A democracia é tida pela generalidade das pessoas como um dado adquirido da vida em sociedade. Por isso, é que não causa muita preocupação que não poucas vezes ela seja mais criticada nas suas insuficiências do que reafirmada nos seus fundamentos e procedimentos. Nos tempos de hoje considerados por alguns estudiosos de recessão da democracia até se assiste em certos momentos a acções sistemáticas de descredibilização das instituições vindas dos extremos do espectro político, mas também da classe política governante sem que sejam compreendidas como tais e contrapostas por ideias e práticas que renovam o consenso essencial à volta dos seus princípios e valores.
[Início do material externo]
Lemma prepared_inside (epsilon : R) (x : matrix) :
  strictly_inside epsilon x ->
  prepared epsilon x = map (map logit) x.
Proof.
  intros Hin. unfold prepared, mask_assign. rewrite !map_map.
  apply map_ext_in. intros r Hr. rewrite !map_map.
  apply map_ext_in. intros v Hv.
  unfold strictly_inside in Hin. rewrite Forall_forall in Hin.
  specialize (Hin r Hr). rewrite Forall_forall in Hin.
  destruct (Hin v Hv) as [Hlo Hhi].
  rewrite (Rltb_false (a:=v) (b:=epsilon)) by lra.
  unfold Rgtb. rewrite (Rltb_false (a:=1 - epsilon) (b:=v)) by lra.
  reflexivity.
Qed.

(** C9: when every entry of [x] lies strictly inside both clipping
    intervals, the score computed with [eps1] equals the score computed
    with [eps2]. *)
Theorem score_epsilon_invariant (x z : matrix) (p eps1 eps2 : R) :
  0 < eps1 < / 2 ->
  0 < eps2 < / 2 ->
  strictly_inside eps1 x ->
  strictly_inside eps2 x ->
  _approx_keras_binary_cross_entropy x z p eps1
  = _approx_keras_binary_cross_entropy x z p eps2.
Proof.
  intros _ _ H1 H2.
  rewrite !score_unfold, !same_shape_prepared.
  rewrite (prepared_inside H1), (prepared_inside H2). reflexivity.
Qed.

Lemma score_epsilon_invariant_witness :
  _approx_keras_binary_cross_entropy [[/ 2; / 4]] [[1; 0]] 2 (/ 10)
  = _approx_keras_binary_cross_entropy [[/ 2; / 4]] [[1; 0]] 2 (/ 5).
Proof.
  apply score_epsilon_invariant; try lra;
    repeat constructor; lra.
Defined.

(* ===================================================================== *)
(** ** Reasoning about fallible computations *)
(* ===================================================================== *)

Lemma bind_Ok {A B : Type} (c : result A) (k : A -> result B) (b : B) :
  bind c k = Ok b -> exists a, c = Ok a /\ k a = Ok b.
Proof. destruct c as [a | e]; simpl; [eauto | discriminate]. Qed.

Tactic Notation "inv_bind" hyp(H) :=
  let a := fresh "a" in
  let Ha := fresh "Ha" in
  apply bind_Ok in H; destruct H as (a & Ha & H).

Tactic Notation "inv_bind" hyp(H) "as" ident(a) ident(Ha) :=
  apply bind_Ok in H; destruct H as (a & Ha & H).

Ltac inv_Ok H := injection H as H; subst.

(* ===================================================================== *)
(** ** Construction: [DataModel.__init__] *)
(* ===================================================================== *)

Section Construction.

Context {DEC : Decomposition}.

(** The training frame the constructor ends up with. *)
Definition train_source (fs : filesystem) (filename : option string)
    (df0 : option DataFrame) : result (option DataFrame) :=
  match filename with
  | None => Ok df0
  | Some f => bind (read_table f fs) (fun d => Ok (Some d))
  end.

Lemma init_test_file_inv fs filename df0 sel gm tf self :
  __init__ fs filename df0 sel gm (Some tf) None = Ok self ->
  exists d t,
    train_source fs filename df0 = Ok (Some d) /\
    read_table tf fs = Ok t /\
    df self = d /\ test_df self = Some t /\
    num_genes self = length (columns d) /\
    num_test_genes self = Some (length (columns t)) /\
    length (columns d) = length (columns t).
Proof.
  unfold __init__. fold (train_source fs filename df0).
  intros H. inv_bind H. inv_bind H. inv_bind H. inv_bind H.
  destruct a as [d |]; [| discriminate]. simpl in Ha2. inv_Ok Ha2.
  unfold shape in H. inv_bind H.
  destruct a as [self_test num_test].
  inv_bind Ha2. unfold shape in Ha2.
  destruct (Nat.eqb_spec (length (columns a2)) (length (columns a))) as [Heq | Hne];
    [| discriminate].
  inv_Ok Ha2. inv_Ok H. exists a2, a. simpl. intuition congruence.
Qed.

(** With a preloaded test frame the constructor stores it unchecked. *)
Lemma init_preloaded_test fs d sel_unused t :
  sel_unused = [] ->
  __init__ fs None (Some d) sel_unused None None (Some t)
  = Ok {| filename := None; df := d; gene_modules := None;
          num_samples := length (index d); num_genes := length (columns d);
          test_filename := None; test_df := Some t;
          num_test_samples := None; num_test_genes := None;
          transformation := None; transform_fit := None;
          transform_test_fit := None;
          pca_attrs := no_attrs; ica_attrs := no_attrs;
          nmf_attrs := no_attrs; plier_attrs := no_attrs |}.
Proof. intros ->. reflexivity. Qed.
A complacência generalizada com os inimigos da democracia poderá talvez diminuir agora que se vê até onde pode ir a hostilidade em relação aos países democráticos. Já se sabia antes de casos em que houve financiamento de forças descontentes com a democracia, outros de interferências nas eleições e até de ataques cibernéticos para criar instabilidade política e social. Com a agressão militar à Ucrânia, constata-se que pode subir para um outro patamar e que nem o desenvolvimento de relação económicas internacionais de interdependência como forma de engajamento parece atenuar a antipatia e servir de dissuasor de actos hostis. O despertar das pessoas para essa realidade e o exemplo da resistência do povo ucraniano contra a tentativa de lhes roubar a liberdade e a democracia talvez agora mobilize vontades para contrariar a actual deriva das democracias para o populismo e para os ideais iliberais que minam o exercício da cidadania plena e alimentam a desconfiança e o ressentimento.
O ano de 2022 que se iniciou prenhe de incertezas e a meio de mais uma onda do coronavírus na variante Ómicron ficou ainda mais complicado com o conflito na Europa. O mais natural é que todos os constrangimentos tanto ao nível da inflação, como de escassez de bens alimentares e outros produtos, aumentos de custos de energia sejam maiores do que os previstos inicialmente. A acrescentar a isso é expectável que venha a diminuir os montantes para ajuda ao desenvolvimento no momento em que mais recursos poderão ir para o sector de defesa e que contribuições no âmbito da solidariedade internacional com os refugiados da Ucrânia e a reconstrução do país terão de ser feitas.
Para Cabo Verde provavelmente tudo isso poderá constituir mais um choque externo a acrescentar à pandemia da covid-19 e à seca que há quatro anos vem assolando o país. Mais uma razão para que o país face às incertezas procurar cada vez mais ganhos de eficiência na sua economia adoptando uma atitude de austeridade e solidariedade e uma cultura de resultados. O exemplo da luta do povo da Ucrânia pela liberdade e democracia perante perigos extremos deve reforçar em todos a importância de preservar o respeito pela dignidade humana em todas as circunstâncias. É a base para se almejar uma vida de paz, justiça e prosperidade.
Humberto Cardoso
Texto originalmente publicado na edição impressa do Expresso das Ilhas nº 1057 de 2 de Março de 2022.